Data>

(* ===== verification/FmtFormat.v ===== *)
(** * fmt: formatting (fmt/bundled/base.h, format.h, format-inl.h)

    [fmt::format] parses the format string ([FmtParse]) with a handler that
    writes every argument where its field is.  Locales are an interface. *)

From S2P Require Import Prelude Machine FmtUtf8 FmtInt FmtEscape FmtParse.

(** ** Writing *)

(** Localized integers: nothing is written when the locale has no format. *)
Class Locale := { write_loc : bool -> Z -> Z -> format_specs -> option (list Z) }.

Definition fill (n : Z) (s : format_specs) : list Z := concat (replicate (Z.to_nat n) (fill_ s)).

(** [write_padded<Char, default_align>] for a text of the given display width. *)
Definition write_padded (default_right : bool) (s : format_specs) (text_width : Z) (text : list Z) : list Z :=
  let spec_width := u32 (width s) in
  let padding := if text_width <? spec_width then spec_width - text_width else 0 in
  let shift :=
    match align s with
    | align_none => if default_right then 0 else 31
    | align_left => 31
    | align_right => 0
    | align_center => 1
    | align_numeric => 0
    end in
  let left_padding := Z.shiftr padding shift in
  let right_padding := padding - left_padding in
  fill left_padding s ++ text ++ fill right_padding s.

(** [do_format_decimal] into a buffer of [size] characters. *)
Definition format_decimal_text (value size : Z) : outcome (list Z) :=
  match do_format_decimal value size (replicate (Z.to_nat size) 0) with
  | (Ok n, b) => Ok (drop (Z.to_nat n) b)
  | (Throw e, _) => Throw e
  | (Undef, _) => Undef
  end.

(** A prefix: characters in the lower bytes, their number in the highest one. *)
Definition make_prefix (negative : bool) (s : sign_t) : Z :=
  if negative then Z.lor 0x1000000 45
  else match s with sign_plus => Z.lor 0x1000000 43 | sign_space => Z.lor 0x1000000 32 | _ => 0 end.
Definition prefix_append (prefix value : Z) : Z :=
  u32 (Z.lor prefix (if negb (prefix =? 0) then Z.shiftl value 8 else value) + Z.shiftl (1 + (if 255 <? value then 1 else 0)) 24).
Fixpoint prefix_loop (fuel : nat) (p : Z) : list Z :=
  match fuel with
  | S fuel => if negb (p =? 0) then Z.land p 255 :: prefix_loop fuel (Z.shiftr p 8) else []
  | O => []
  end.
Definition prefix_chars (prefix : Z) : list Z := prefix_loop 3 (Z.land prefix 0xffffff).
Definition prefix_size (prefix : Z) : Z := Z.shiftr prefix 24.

Exercise prompt> Within the listing above, extract exactly the lines from the line with "then 0 else 31" to the line with "Definition prefix_append (prefix", the two named lines included, and no others.

Task answer>
    | align_none => if default_right then 0 else 31
    | align_left => 31
    | align_right => 0
    | align_center => 1
    | align_numeric => 0
    end in
  let left_padding := Z.shiftr padding shift in
  let right_padding := padding - left_padding in
  fill left_padding s ++ text ++ fill right_padding s.

(** [do_format_decimal] into a buffer of [size] characters. *)
Definition format_decimal_text (value size : Z) : outcome (list Z) :=
  match do_format_decimal value size (replicate (Z.to_nat size) 0) with
  | (Ok n, b) => Ok (drop (Z.to_nat n) b)
  | (Throw e, _) => Throw e
  | (Undef, _) => Undef
  end.

(** A prefix: characters in the lower bytes, their number in the highest one. *)
Definition make_prefix (negative : bool) (s : sign_t) : Z :=
  if negative then Z.lor 0x1000000 45
  else match s with sign_plus => Z.lor 0x1000000 43 | sign_space => Z.lor 0x1000000 32 | _ => 0 end.
Definition prefix_append (prefix value : Z) : Z :=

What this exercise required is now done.